A manganese(IV)/iron(IV) intermediate in assembly of the manganese(IV)/iron(III) cofactor of Chlamydia trachomatis ribonucleotide reductase.
Journal
  Biochemistry.
Citation
  Biochemistry. 46(30):8709-16
Publication date
  2007 Jul 31
Authors
  Jiang W
Hoffart LM
Krebs C
Bollinger JM
Investigators
  J. Martin Bollinger
Carsten Krebs
Grants
  United States NIGMS GM-55365
MeSH headings
  Chlamydia trachomatis
Ferrous Compounds
Iron
Manganese
Ribonucleotide Reductases
MeSH qualifiers
  chemistry
Abstract
  We recently showed that the class Ic ribonucleotide reductase from the human pathogen Chlamydia trachomatis uses a Mn(IV)/Fe(III) cofactor to generate protein and substrate radicals in its catalytic mechanism [Jiang, W., Yun, D., Saleh, L., Barr, E. W., Xing, G., Hoffart, L. M., Maslak, M.-A., Krebs, C., and Bollinger, J. M., Jr. (2007) Science 316, 1188-1191]. Here, we have dissected the mechanism of formation of this novel heterobinuclear redox cofactor from the Mn(II)/Fe(II) cluster and O2. An intermediate with a g = 2 EPR signal that shows hyperfine coupling to both 55Mn and 57Fe accumulates almost quantitatively in a second-order reaction between O2 and the reduced R2 complex.

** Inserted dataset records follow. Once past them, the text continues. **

(** What the table says a branch tests is what it tests. *)
Lemma lk_zero n i e w v : reached src (Run n e w) -> safe src (Run n e w) -> ins src !! n = Some i -> is_branch i = true ->
  lk_get (lk_at src n) (i_a i) (i_w i) = Some v ->
  exists x, e (i_a i) = Some x /\ is_zero i x = (norm v (i_w i) =? 0).
Proof using Hwf Hesc Himm.
  intros (sl & w0 & k & R) S I B G. destruct (safe_branch src n i e w S I B) as (x & X). exists x. split; [done|].
  pose proof (lk_run src Hwf Hesc k n e w sl w0 R) as H. unfold lk_match in H. rewrite I in H.
  assert (N : i_op i <> IR_LABEL) by (apply is_branch_spec in B as [-> | ->]; done). specialize (H N).
  unfold lk_get in G. destruct (_ || _) eqn:C; [done|]. injection G as <-. rewrite !orb_false_iff, !negb_false_iff, !Z.eqb_eq in C.
  destruct C as [[_ Cg] Cw]. pose proof (lk_word src _ _ H _ Cg) as W. pose proof (lk_value src _ _ H _ _ Cg X) as V.
  rewrite Cw in *. unfold is_zero. rewrite W, V.
  pose proof (lk_vals_range n (i_a i) Himm) as Rg. set (u := lk_val (lk_at src n) (i_a i)) in *.
  assert (B' : 0 < bits (i_w i)) by (unfold bits, word_ok in *; lia).
  unfold normw. rewrite uwrap_swrap by done. unfold word_ok in W. apply orb_true_iff in W as [W%Z.eqb_eq|W%Z.eqb_eq]; rewrite W; unfold norm; simpl.
  - change (bits 4) with 32. apply eq_true_iff_eq. rewrite !Z.eqb_eq. split; intros E.
    + rewrite <- swrap_uwrap, E by lia. done.
    + rewrite <- uwrap_swrap, E by lia. done.
  - change (bits 8) with 64. apply eq_true_iff_eq. rewrite !Z.eqb_eq. split; intros E; [|by rewrite E].
    rewrite <- (swrap_small 64 u) by (lia || done). rewrite <- swrap_uwrap, E by lia. done.
Qed.
Lemma live_vreg_ok v s : (v < nvr)%nat -> lives v s -> lives (S v) (live_vreg nbb pred ueb dfb s v).
Proof using All.
  intros Lv L. pose proof L as [L1 L2 L3].
  assert (Z : forall m x, (m x <= v)%nat -> stamped v m x = false) by (intros m x Hm; apply Nat.eqb_neq; lia).
  unfold live_vreg. destruct (Nat.eqb_spec (c_off ueb v) (c_off ueb (v + 1)%nat)) as [E|E].
  - assert (Nb : forall b, ~ blive v b).
    { intros b H. induction H as [b Lb Ub|b p _ IH]; [|done]. assert (b ∈ row ueb v) as Hb by (by apply Hue).
      rewrite row_empty in Hb by done. by apply elem_of_nil in Hb. }
    split.
    + intros x c. rewrite L1. split; [intros [? ?]; split; [lia | done]|]. intros [? B]. split; [|done].
      destruct (decide (x = v)) as [->|]; [by destruct (Nb c) | lia].
    + intros x c. rewrite L2. split; [intros [? ?]; split; [lia | done]|]. intros [? B]. split; [|done].
      destruct (decide (x = v)) as [->|]; [|lia]. destruct B as (b & B & _). by destruct (Nb b).
    + intros x. destruct (L3 x) as (? & ? & ?). lia.
  - set (s1 := Srch _ _ _ _ _ _).
    assert (H1 : sv_ok v s s1).
    { split; cbn [s1 inmk outmk defmk work lin lout].
      - intros x. by rewrite Z by apply L3.
      - intros x. by rewrite Z by apply L3.
      - intros x Hx. destruct (mark_defs_ok v (row dfb v) (defmk s) x) as [-> _]; [apply L3|]. rewrite Hdf by done. tauto.
      - intros x Hx. by apply elem_of_nil in Hx.
      - intros x c. rewrite Z by apply L3. intuition congruence.
      - intros x c. rewrite Z by apply L3. intuition congruence.
      - intros x. destruct (L3 x) as (? & ? & ?). destruct (mark_defs_ok v (row dfb v) (defmk s) x) as [_ ?]; [apply L3|]. lia. }
    destruct (live_seeds_ok v s (row ueb v) s1) as (B1 & B2 & B3 & B4); [by apply Hnd | by intros b ?%Hue | done | | |].
    { intros b. cbn [s1 inmk]. by rewrite Z by apply L3. }
    { intros b. cbn [s1 inmk]. by rewrite Z by apply L3. }
    set (s2 := foldl (live_seed v) s1 (row ueb v)) in *.
    destruct (live_loop_ok v s nbb s2) as (C1 & C2 & C3); [|done| | |by eapply lives_next].
    + rewrite B4. cbn [s1 inmk work length]. rewrite (unseen_ext nbb _ (fun _ => false)), unseen_all; [lia|].
      intros x. apply Z, L3.
    + intros b p Mb Wb. by destruct Wb; apply B3.
    + intros b Lb Ub. apply B2. left. by apply Hue.
Qed.

Lemma live_vregs_ok n : (n <= nvr)%nat ->
  lives n (foldl (live_vreg nbb pred ueb dfb) (Srch [] [] (fun _ => O) (fun _ => O) (fun _ => O) []) (seq 0 n)).
Proof using All.
  induction n as [|n IH]; intros L; [|rewrite seq_S, foldl_app; simpl; apply live_vreg_ok; [lia | apply IH; lia]].
  split; simpl; intros; rewrite ?elem_of_nil; lia.
Qed.
End SearchV.

(** ** Liveness on instructions *)

(** The least solution of the equations: live into an instruction that reads it, and
    into one that does not write it where it is live into a successor. *)
Inductive live_in (fn : ir_func) (v : Z) : nat -> Prop :=
  | live_use n i : ins fn !! n = Some i -> v ∈ uses i -> live_in fn v n
  | live_pass n i m : ins fn !! n = Some i -> ra_ins_def i <> v -> isucc fn n m -> live_in fn v m -> live_in fn v n.
Definition live_out (fn : ir_func) (v : Z) (n : nat) : Prop := exists m, isucc fn n m /\ live_in fn v m.

(** The instructions from [n] to [e]. *)
Definition stretch (fn : ir_func) (n e : nat) : list ir_ins := take (e - n) (drop n (ins fn)).

Lemma stretch_cons fn n e i : ins fn !! n = Some i -> (n < e)%nat -> stretch fn n e = i :: stretch fn (S n) e.
Proof. intros I L. unfold stretch. rewrite (drop_S _ _ _ I). by replace (e - n)%nat with (S (e - S n)) by lia. Qed.

Lemma stretch_nil fn e : stretch fn e e = [].
Proof. unfold stretch. by rewrite Nat.sub_diag. Qed.

Lemma stretch_app fn n m e : (n <= m <= e)%nat -> stretch fn n e = stretch fn n m ++ stretch fn m e.
Proof.
  intros L. unfold stretch. replace (e - n)%nat with ((m - n) + (e - m))%nat by lia.
  rewrite <- take_take_drop, drop_drop. by replace (n + (m - n))%nat with m by lia.
Qed.

Section Exact.
Context (fn : ir_func) (Hl : labels_ok fn) (Hne : ins fn <> []) (Hnv : 0 < nvregs fn).
Let N := length (ins fn).
Let nvr := Z.to_nat (nvregs fn).
Let nbb := nbb_of fn.
Let bs := bstart_of fn.
Let blk := blk_of fn.
Let pred := ra_pairs_csr (edges fn bs blk nbb) false nbb.
Let u := ue_of fn bs nvr nbb.
Let ueb := ra_pairs_csr (ue u) false nvr.
Let dfb := ra_pairs_csr (df u) false nvr.
Let UE b x := exposes fn bs nvr b x.
Let DF b x := writes_in fn bs nvr b x.
Let st := foldl (live_vreg nbb pred ueb dfb) (Srch [] [] (fun _ => O) (fun _ => O) (fun _ => O) []) (seq 0 nvr).
Let lv := ra_live_sets fn.

Lemma live_sets_eq : lv = RaLive N nvr nbb bs blk (ra_pairs_csr (lin st) true nbb) (ra_pairs_csr (lout st) true nbb).
Proof using All.
  unfold lv, ra_live_sets. fold N. fold nvr. pose proof (N_pos fn Hne).
  replace ((N =? 0)%nat || (nvr =? 0)%nat) with false.
  - unfold st, pred, ueb, dfb, u, ue_of, bs, blk, nbb, nbb_of, bstart_of, blk_of, mb.
    by destruct (mark_blocks 0 0 (lead fn) (fun _ => O) (fun _ => O)) as [[n b] k].
  - symmetry. apply orb_false_iff. split; apply Nat.eqb_neq; unfold nvr, N; lia.
Qed.

(** Where an instruction is. *)
Lemma place n : (n < N)%nat -> exists b, (b < nbb)%nat /\ blk n = b /\ (bs b <= n < bs (b + 1)%nat)%nat /\
  spans fn !! b = Some (bs b, bs (b + 1)%nat) /\ (bs (b + 1)%nat <= N)%nat.
Proof using All.
  intros Ln. destruct (blocks_marked fn Hne) as [En Hb]. pose proof (spans_tiles fn (N_pos fn Hne)) as T.
  destruct (tiles_at _ _ _ n T ltac:(unfold N in *; lia)) as (b & s' & e & B & Hn). destruct (Hb b s' e B) as (E1 & E2 & E3).
  pose proof (tiles_bounds _ _ _ _ _ _ T B) as Bd. fold bs in E1, E2. fold blk in E3.
  exists b. rewrite E1, E2. split_and!; try (by apply E3); try lia; try done.
  unfold nbb. rewrite En. by eapply lookup_lt_Some.
Qed.

Lemma block_range b : (b < nbb)%nat -> (bs b < bs (b + 1)%nat <= N)%nat /\ spans fn !! b = Some (bs b, bs (b + 1)%nat) /\
  forall n, (bs b <= n < bs (b + 1)%nat)%nat -> blk n = b.
Proof using All.
  intros Lb. destruct (blocks_marked fn Hne) as [En Hb]. pose proof (spans_tiles fn (N_pos fn Hne)) as T.
  destruct (lookup_lt_is_Some_2 (spans fn) b) as [[s' e] B]; [unfold nbb in Lb; lia|].
  destruct (Hb b s' e B) as (E1 & E2 & E3). pose proof (tiles_bounds _ _ _ _ _ _ T B). fold bs in E1, E2. rewrite E1, E2.
  split_and!; try done; unfold N; lia.
Qed.

(** Only the last instruction of a block leaves it, for the first of another. *)
Lemma isucc_inside b n m : (b < nbb)%nat -> (bs b <= n)%nat -> (S n < bs (b + 1)%nat)%nat -> isucc fn n m -> m = S n.
Proof using All.
  intros Lb L1 L2 (i & I & [(_ & -> & _)|(l & G & _)]); [done|]. destruct (block_range b Lb) as (_ & B & _).
  pose proof (jump_ends_block fn b _ _ n i B ltac:(lia) I (goto_ends fn i l G)). lia.
Qed.

Lemma isucc_next b n : (b < nbb)%nat -> (bs b <= n)%nat -> (S n < bs (b + 1)%nat)%nat -> isucc fn n (S n).
Proof using All.
  intros Lb L1 L2. destruct (block_range b Lb) as (Bd & B & _).
  destruct (lookup_lt_is_Some_2 (ins fn) n) as [i I]; [unfold N in *; lia|]. exists i. split; [done|]. left.
  split_and!; [|done|unfold N in *; lia]. destruct (falls i) eqn:F; [done|].
  assert (E : ends_block (i_op i) = true) by (unfold falls in F; by destruct (i_op i)).
  pose proof (jump_ends_block fn b _ _ n i B ltac:(lia) I E). lia.
Qed.

Lemma isucc_starts b m : (b < nbb)%nat -> isucc fn (bs (b + 1)%nat - 1) m -> (m < N)%nat /\ m = bs (blk m) /\ (blk m < nbb)%nat.
Proof using All.
  intros Lb H. destruct (block_range b Lb) as (Bd & B & _).
  assert (Lm : (m < N)%nat).
  { destruct H as (i & I & [(_ & -> & L)|(l & _ & P)]); [done|]. apply label_pos_spec in P as (j & J & _). by eapply lookup_lt_Some. }
  destruct (place m Lm) as (c & Lc & -> & Hm & C & _). split_and!; try done.
  destruct H as (i & I & [(_ & -> & L)|(l & _ & P)]).
  - replace (S (bs (b + 1)%nat - 1)) with (bs (b + 1)%nat) in * by lia.
    pose proof (tiles_next _ _ _ _ _ _ (spans_tiles fn (N_pos fn Hne)) B) as X.
    destruct (spans fn !! S b) as [[s' e']|] eqn:B'; [|unfold N in *; lia]. subst s'.
    pose proof (tiles_bounds _ _ _ _ _ _ (spans_tiles fn (N_pos fn Hne)) B') as Bd'.
    assert (c = S b) as ->; [|by rewrite B' in C; injection C as <- _].
    apply (tiles_unique _ _ _ _ _ _ _ _ _ (bs (b + 1)%nat) (spans_tiles fn (N_pos fn Hne)) C B'); lia.
  - apply label_pos_spec in P as (j & J & O & _). by apply (label_starts_block fn c _ _ m j C).
Qed.

(** The edges, and what the search goes by. *)
Lemma edges_lt : Forall (fun x => x.1 < nbb /\ x.2 < nbb)%nat (edges fn bs blk nbb).
Proof using All.
  apply Forall_forall. intros [t b] H. assert (Lb : (b < nbb)%nat).
  { unfold edges in H. apply concat_map_In in H as (b' & Hb & H). apply elem_of_seq in Hb. unfold block_edges in H.
    destruct (ins fn !! (bs (b' + 1)%nat - 1)%nat); [|by apply elem_of_nil in H]. apply list_elem_of_fmap in H as (? & [= _ ->] & _). lia. }
  split; [|done]. apply (edges_In fn Hne Hl t b Lb) in H as (m & Hm & <-). by apply (isucc_starts b m Lb).
Qed.

Lemma pred_In b p : (b < nbb)%nat -> p ∈ row pred b <-> (p < nbb)%nat /\ exists m, isucc fn (bs (p + 1)%nat - 1) m /\ blk m = b.
Proof using All.
  intros Lb. unfold pred. rewrite csr_row_In; [|done|eapply Forall_impl; [exact edges_lt|by intros x [? _]]].
  split.
  - intros H. assert (Lp : (p < nbb)%nat) by (pose proof edges_lt as F; rewrite Forall_forall in F; by destruct (F _ H)).
    split; [done|]. by apply edges_In in H.
  - intros [Lp H]. by apply edges_In.
Qed.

The otherwise slow decay of the intermediate to the active Mn(IV)/Fe(III)-R2 complex is accelerated by the presence of the one-electron reductant, ascorbate, implying that the intermediate is more oxidized than Mn(IV)/Fe(III). Mössbauer spectra show that the intermediate contains a high-spin Fe(IV) center. Its chemical and spectroscopic properties establish that the intermediate is a Mn(IV)/Fe(IV)-R2 complex with an S = 1/2 electronic ground state arising from antiferromagnetic coupling between the Mn(IV) (S(Mn) = 3/2) and high-spin Fe(IV) (S(Fe) = 2) sites.